Two days later, the hospital put its emergency room on standby status--available for first aid for walk-ins only--and eventually shut it down altogether.

Meanwhile, inspectors began visiting San Diego General daily in an attempt to ensure that the hospital’s potential death throes were not harming patients. It was on those visits that inspectors found other scenes for concern:

* On Feb. 11, the kitchen trash bins were overflowing with open bags of waste, with a foul-smelling ooze coming from the bottom. Garbage was also piled on the loading dock where food was delivered. The hauler had refused to come because of unpaid bills.

* On Feb. 18, 10 days’ worth of infectious waste spilled from barrels inside an enclosure next to the food loading dock. Rodents and insects had easy access to the waste. That hauler also had not been paid.

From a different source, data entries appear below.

(* ===== verification/DspIni.v ===== *)
(** * DspIni: the static dsp graph of audio/hal/cras_dsp_ini.c

    Plugins, ports and flows read from the dictionary of an ini file.  A
    pointer to a plugin is its index in the array of plugins, which no longer
    changes when such pointers are stored.  [strtof] is the C library's. *)

From S2P Require Import Prelude CString Float32 Dictionary IniParser Expr.

Definition MAX_INI_KEY_LENGTH : nat := 64.
Definition MAX_NR_PORT : nat := 128.
Definition MAX_PORT_NAME_LENGTH : nat := 20.
Definition INVALID_FLOW_ID : Z := -1.

Inductive port_direction : Type := PORT_INPUT | PORT_OUTPUT.
Inductive port_type : Type := PORT_CONTROL | PORT_AUDIO.

#[export] Instance port_direction_eq_dec : EqDecision port_direction.
Proof. solve_decision. Defined.
#[export] Instance port_type_eq_dec : EqDecision port_type.
Proof. solve_decision. Defined.

Section DspIni.
Context `{FloatLib}.

Record port : Type := Port {
  direction : port_direction;
  type : port_type;
  flow_id : Z;
  init_value : float
}.

Record plugin : Type := Plugin {
  title : string;
  library : option string;
  label : option string;
  purpose : option string;
  disable_expr : option cras_expr_expression;
  ports : list port
}.

Record flow : Type := Flow {
  flow_type : port_type;
  flow_name : string;
  from : option nat;
  to : option nat;
  from_port : nat;
  to_port : nat
}.

(** The flow whose bytes are all zero, but for its name. *)
Definition zero_flow (name : string) : flow := Flow PORT_CONTROL name None None 0 0.

Record ini : Type := Ini {
  dict : option dictionary;
  plugins : list plugin;
  flows : list flow
}.

(** snprintf(buf, size, ...): the text cut to [size - 1] characters. *)
Definition snprintf (size : nat) (s : string) : string := stake (size - 1) s.

Definition getstring (d : dictionary) (sec_name key : string) : option string :=
  let full_key := snprintf MAX_INI_KEY_LENGTH (sec_name +:+ ":" +:+ key) in
  match iniparser_getstring (Some d) (Some full_key) CNull with
  | CStr s => Some s
  | _ => None
  end.

Definition lookup_flow (fs : list flow) (name : string) : Z :=
  match find_idx (fun flow => String.eqb (flow_name flow) name) fs with
  | Some i => Z.of_nat i
  | None => -1
  end.

Definition lookup_or_add_flow (fs : list flow) (name : string) : Z * list flow :=
  let i := lookup_flow fs name in
  if negb (i =? -1)%Z then (i, fs)
  else (Z.of_nat (length fs), fs ++ [zero_flow name]).

Definition port_key (base : string) (i : nat) : string :=
  snprintf MAX_PORT_NAME_LENGTH (base +:+ print_int (Z.of_nat i)).

(** The direction and the text of port [i], if there is one. *)
Definition port_text (d : dictionary) (sec_name : string) (i : nat)
    : option (port_direction * string) :=
  match getstring d sec_name (port_key "input_" i) with
  | Some str => Some (PORT_INPUT, str)
  | None =>
      match getstring d sec_name (port_key "output_" i) with
      | Some str => Some (PORT_OUTPUT, str)
      | None => None
      end
  end.

(** The port for a non-empty text, and the flows. *)
Definition parse_port (dir : port_direction) (str : string) (fs : list flow)
    : port * list flow :=
  let c := shead str in
  if Ascii.eqb c "<" || Ascii.eqb c "{" then
    let '(id, fs) := lookup_or_add_flow fs str in
    (Port dir (if Ascii.eqb c "<" then PORT_CONTROL else PORT_AUDIO) id float_zero, fs)
  else (Port dir PORT_CONTROL INVALID_FLOW_ID (strtof str), fs).

(** The loop of parse_ports from port [i], with [todo] ports to go to
    MAX_NR_PORT; [ps] are the ports so far. *)
Fixpoint parse_ports_loop (todo i : nat) (d : dictionary) (sec_name : string)
    (ps : list port) (fs : list flow) : Z * list port * list flow :=
  match todo with
  | 0 => (0%Z, ps, fs)
  | S todo =>
      match port_text d sec_name i with
      | None => (0%Z, ps, fs)
      | Some (dir, str) =>
          if String.eqb str EmptyString then ((-1)%Z, ps, fs)
          else
            let '(p, fs) := parse_port dir str fs in
            parse_ports_loop todo (i + 1) d sec_name (ps ++ [p]) fs
      end
  end.

Definition parse_ports (d : dictionary) (sec_name : string) (fs : list flow)
    : Z * list port * list flow :=
  parse_ports_loop MAX_NR_PORT 0 d sec_name [] fs.

Section Create.
Context (alloc : Z -> bool) (long_width : Z).

Definition parse_plugin_section (d : dictionary) (sec_name : string) (fs : list flow)
    : outcome (Z * plugin * list flow) :=
  let lib := getstring d sec_name "library" in
  let lab := getstring d sec_name "label" in
  let pur := getstring d sec_name "purpose" in
  dis ← cras_expr_expression_parse long_width (getstring d sec_name "disable");
  match lib, lab with
  | Some _, Some _ =>
      let '(rc, ps, fs) := parse_ports d sec_name fs in
      Done ((if rc <? 0 then -1 else 0)%Z, Plugin sec_name lib lab pur dis ps, fs)
  | _, _ => Done ((-1)%Z, Plugin sec_name lib lab pur dis [], fs)
  end.

(** The loop over the sections; NULL for a section name is handed on to
    snprintf's %s. *)
Fixpoint parse_sections (todo : nat) (i : Z) (d : dictionary) (ps : list plugin)
    (fs : list flow) : outcome (Z * list plugin * list flow) :=
  match todo with
  | 0 => Done (0%Z, ps, fs)
  | S todo =>
      sec_name ← access (iniparser_getsecname (Some d) i);
      '(rc, p, fs) ← parse_plugin_section d sec_name fs;
      if (rc <? 0)%Z then Done ((-1)%Z, ps ++ [p], fs)
      else parse_sections todo (i + 1) d (ps ++ [p]) fs
  end.

(** A store to a flow through the pointer ARRAY_ELEMENT(&ini->flows, id). *)
Definition alter_flow (id : Z) (f : flow -> flow) (fs : list flow) : outcome (list flow) :=
  if ((0 <=? id) && (id <? Z.of_nat (length fs)))%Z
  then Done (alter f (Z.to_nat id) fs) else Fault.

(** The body of the inner loop of fill_flow_info: port [j] of plugin [i]. *)
Definition fill_port (i j : nat) (p : port) (fs : list flow) : outcome (list flow) :=
  if (flow_id p =? INVALID_FLOW_ID)%Z then Done fs
  else
    alter_flow (flow_id p)
      (fun f =>
         match direction p with
         | PORT_INPUT => Flow (type p) (flow_name f) (from f) (Some i) (from_port f) j
         | PORT_OUTPUT => Flow (type p) (flow_name f) (Some i) (to f) j (to_port f)
         end) fs.

Fixpoint fill_ports (i j : nat) (ps : list port) (fs : list flow) : outcome (list flow) :=
  match ps with
  | [] => Done fs
  | p :: ps => fs ← fill_port i j p fs; fill_ports i (j + 1) ps fs
  end.

Fixpoint fill_plugins (i : nat) (pls : list plugin) (fs : list flow) : outcome (list flow) :=
  match pls with
  | [] => Done fs
  | pl :: pls => fs ← fill_ports i 0 (ports pl) fs; fill_plugins (i + 1) pls fs
  end.

Definition fill_flow_info (n : ini) : outcome ini :=
  fs ← fill_plugins 0 (plugins n) (flows n); Done (Ini (dict n) (plugins n) fs).

Definition cras_dsp_ini_free (n : ini) : outcome unit :=
  match dict n with
  | None => Done tt
  | Some d => iniparser_freedict (Some (DLive d))
  end.

(** calloc of the ini structure, like the other allocations of the file, is
    taken to succeed; [file] is the contents of the ini file. *)
Definition cras_dsp_ini_create (file : option string) : outcome (option ini) :=
  r ← iniparser_load alloc file;
  match r with
  | None => _ ← cras_dsp_ini_free (Ini None [] []); Done None
  | Some (DLost _ _ _) => Fault
  | Some (DLive d) =>
      let nsec := iniparser_getnsec (Some d) in
      '(rc, ps, fs) ← parse_sections (Z.to_nat nsec) 0 d [] [];
      let n := Ini (Some d) ps fs in
      if (rc <? 0)%Z then _ ← cras_dsp_ini_free n; Done None
      else n ← fill_flow_info n; Done (Some n)
  end.
End Create.

Definition port_direction_str (d : port_direction) : string :=
  match d with PORT_INPUT => "input" | PORT_OUTPUT => "output" end.

Definition port_type_str (t : port_type) : string :=
  match t with PORT_CONTROL => "control" | PORT_AUDIO => "audio" end.

Definition plugin_title (p : option plugin) : string :=
  match p with None => "(null)" | Some p => title p end.

End DspIni.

* On Feb. 18, food in the hospital kitchen consisted of a large can of ketchup, a large box of mashed potatoes, two days’ worth of bread, four heads of wilted lettuce and six gallons of outdated milk.

“Staple and perishable foods have been low due to the fact that the hospital has been in arrears with a number of vendors providing food supplies. All supplies and deliveries are on C.O.D,” the inspector wrote.

* On Feb. 24, the trash dumpsters were caked with black, sticky debris and sitting atop spilled milk.

* One of the main hospital elevators was inoperable for about three weeks.

* The hospital was about to lay off the people in charge of making sure essential machines worked--its maintenance supervisor and biomedical engineer--until inspectors objected.

* The Feb. 5 inspection found that prescription drugs were openly accessible on storage carts, instead of locked up. Emergency room drugs were locked, but there was no reliable record of their distribution.

“When the pharmacist in charge was asked about the implementation of procedures for distribution, dispensing and use of drugs, he stated that, once the nurses picked up and signed for the drugs, he was not responsible for what happened to the drugs,” one report says.